DATASET Start Marker

(* ===== verification/Io.v ===== *)
(** * Io: the world the scripts read and the trace of what they do

    Both scripts are single synchronous runs: they read the process
    environment (after [load_dotenv()] has merged the [.env] file into it
    without overriding), test and read files, call the remote API through
    [notion_client.Client] and print.  A run is modelled as a computation in
    [Cmd]: it reads a fixed [world] and produces the list of I/O [event]s it
    performed, in order, together with its result or the exception that
    ended it.  Files are never written, so the world does not change during
    a run; the remote service is an oracle [api] from the request to its
    answer.  [json.load]/[json.loads] are not modelled character by
    character: a file holds either a decoded document or text that does not
    parse. *)

From S2P Require Import Prelude Json.
From stdpp Require Import gmap.
Import Json.

Module Io.

(** A filesystem entry: a directory, or a file whose text decodes to a JSON
    document ([Some j]) or does not ([None]). *)
Inductive fentry := FDir | FFile (contents : option json).

(** The requests the scripts send through [notion_client.Client]. *)
Inductive api_call :=
| PagesCreate (kwargs : list (string * json))
| DatabasesCreate (kwargs : list (string * json))
| PagesUpdate (page_id properties : json)
| DatabasesQuery (kwargs : list (string * json))
| BlocksChildrenAppend (block_id children : json)
| PagesRetrieve (page_id : json).

Record world := {
  environ : gmap string string;      (** [os.environ] at start-up *)
  dotenv : gmap string string;       (** the [.env] file [load_dotenv()] finds *)
  files : gmap string fentry;        (** path -> entry *)
  root : string;                     (** [Path(__file__).resolve().parent.parent] *)
  today : string;                    (** [date.today().isoformat()] *)
  api : string -> api_call -> exc + json  (** answer to a request sent with a token *)
}.

(** A piece of a printed line: literal text, [str(o)] of an object
    interpolated by an f-string, or [json.dumps(o, indent=2, default=str)]. *)
Inductive seg := SText (s : string) | SStr (o : json) | SDump (o : json).

Inductive event :=
| EGetEnv (name : string)
| EExists (path : string)
| EOpen (path : string)
| EStderr (line : string)
| EStdout (line : list seg)
| ECall (token : string) (call : api_call).

(** ** The monad: read the world, append to the trace, stop at an exception *)

Definition Cmd (A : Type) : Type := world -> list event * (exc + A).

Definition ret {A} (a : A) : Cmd A := fun _ => ([], inr a).

Definition bind {A B} (m : Cmd A) (k : A -> Cmd B) : Cmd B :=
  fun w =>
    match m w with
    | (t1, inl e) => (t1, inl e)
    | (t1, inr a) => let '(t2, r) := k a w in (t1 ++ t2, r)
    end.

Notation "x <- m ;; k" := (bind m (fun x => k))
  (at level 100, m at next level, k at level 200, right associativity) : py_scope.
Open Scope py_scope.

(** Read the world without I/O (module constants such as [ROOT], the
    clock). *)
Definition ask : Cmd world := fun w => ([], inr w).

Definition raise {A} (e : exc) : Cmd A := fun _ => ([], inl e).

(** Lift the result of a pure operation that may raise. *)
Definition lift {A} (r : exc + A) : Cmd A := fun _ => ([], r).

Definition emit (e : event) : Cmd unit := fun _ => ([e], inr tt).

Definition eprint (line : string) : Cmd unit := emit (EStderr line).
Definition print (line : list seg) : Cmd unit := emit (EStdout line).

(** The value of a variable after [load_dotenv()]: a variable already in
    the environment wins over the [.env] file. *)
Definition env_value (w : world) (name : string) : option string :=
  union (environ w) (dotenv w) !! name.

(** [os.environ.get(name)]. *)
Definition getenv (name : string) : Cmd (option string) :=
  fun w => ([EGetEnv name], inr (env_value w name)).

(** [path.exists()]. *)
Definition path_exists (path : string) : Cmd bool :=
  fun w => ([EExists path], inr (bool_decide (is_Some (files w !! path)))).

(** [with open(path) as f: return json.load(f)]. *)
Definition load_json_file (path : string) : Cmd json :=
  fun w =>
    ([EOpen path],
     match files w !! path with
     | Some (FFile (Some j)) => inr j
     | Some (FFile None) => inl JSONDecodeError
     | Some FDir => inl (IsADirectoryError path)
     | None => inl (FileNotFoundError path)
     end).

(** A request through the client created with [token]. *)
Definition call (token : string) (c : api_call) : Cmd json :=
  fun w => ([ECall token c], api w token c).

(** [dir / name] with [pathlib]: an absolute [name] replaces [dir]; [..]
    components are kept as they are. *)
Definition path_join (dir name : string) : string :=
  match name with
  | String "/" _ => name
  | _ => dir +:+ "/" +:+ name
  end.

(** [**body]: keyword arguments need a mapping. *)
Definition as_kwargs (o : json) : exc + list (string * json) :=
  match o with
  | JObject f => inr f
  | _ => inl TypeError
  end.

(** The exit status of a run: [sys.exit(n)] gives [n], an uncaught
    exception gives 1, a normal return gives 0. *)
Definition exit_status {A} (r : exc + A) : nat :=
  match r with
  | inr _ => 0
  | inl (SystemExit n) => n
  | inl _ => 1
  end.

(** ** Monad laws, pointwise in the world *)

Lemma bind_assoc {A B C} (m : Cmd A) (k1 : A -> Cmd B) (k2 : B -> Cmd C) w :
  bind (bind m k1) k2 w = bind m (fun a => bind (k1 a) k2) w.
Proof.
  unfold bind. destruct (m w) as [t1 [e|a]]; [done|].
  destruct (k1 a w) as [t2 [e|b]]; [done|]. destruct (k2 b w) as [t3 r]. by rewrite app_assoc.
Qed.

Lemma bind_err {A B} (m : Cmd A) (k : A -> Cmd B) w t e :
  m w = (t, inl e) -> bind m k w = (t, inl e).
Proof. intros H. unfold bind. by rewrite H. Qed.

Lemma bind_ext {A B} (m : Cmd A) (k k' : A -> Cmd B) w :
  (forall a, k a w = k' a w) -> bind m k w = bind m k' w.
Proof. intros H. unfold bind. destruct (m w) as [t [e|a]]; [done|]. by rewrite H. Qed.

Lemma bind_ret {A B} (a : A) (k : A -> Cmd B) w : bind (ret a) k w = k a w.
Proof. unfold bind, ret. simpl. by destruct (k a w). Qed.

Lemma bind_ask {B} (k : world -> Cmd B) w : bind ask k w = k w w.
Proof. unfold bind, ask. simpl. by destruct (k w w). Qed.

Lemma bind_raise {A B} (e : exc) (k : A -> Cmd B) w : bind (raise e) k w = raise e w.
Proof. done. Qed.

Lemma bind_if {A B} (b : bool) (m1 m2 : Cmd A) (k : A -> Cmd B) w :
  bind (if b then m1 else m2) k w = if b then bind m1 k w else bind m2 k w.
Proof. by destruct b. Qed.

(** The trace of a sequence whose first part returns. *)
Lemma bind_trace {A B} (m : Cmd A) (k : A -> Cmd B) w t a :
  m w = (t, inr a) -> (bind m k w).1 = t ++ (k a w).1.
Proof. intros H. unfold bind. rewrite H. by destruct (k a w). Qed.

(** An [eprint] followed by an exception ends the run whatever follows. *)
Lemma bind_fail {A B} (s : string) (e : exc) (k : A -> Cmd B) w :
  bind (bind (eprint s) (fun _ => raise e)) k w = bind (eprint s) (fun _ => raise e) w.
Proof. done. Qed.

(** [run] drives a computation of the models forward: unfold the monad,
    reduce, rewrite with the hypotheses that fix what the computation
    inspects (a file entry, a dict lookup, a test), until nothing changes. *)
Ltac cmd_unfold :=
  cbv beta iota delta [bind ret raise lift emit eprint print ask getenv path_exists
                       load_json_file call].
Ltac run := repeat (progress (cmd_unfold; rewrite_hyps; cbn -[env_value]; rewrite_hyps)).

End Io.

DATASET End Marker

= WHAT YOU SHOULD DO =
Please show each line in the records above that contains "ECall".

= WRITTEN SOLUTION =
| ECall (token : string) (call : api_call).
  fun w => ([ECall token c], api w token c).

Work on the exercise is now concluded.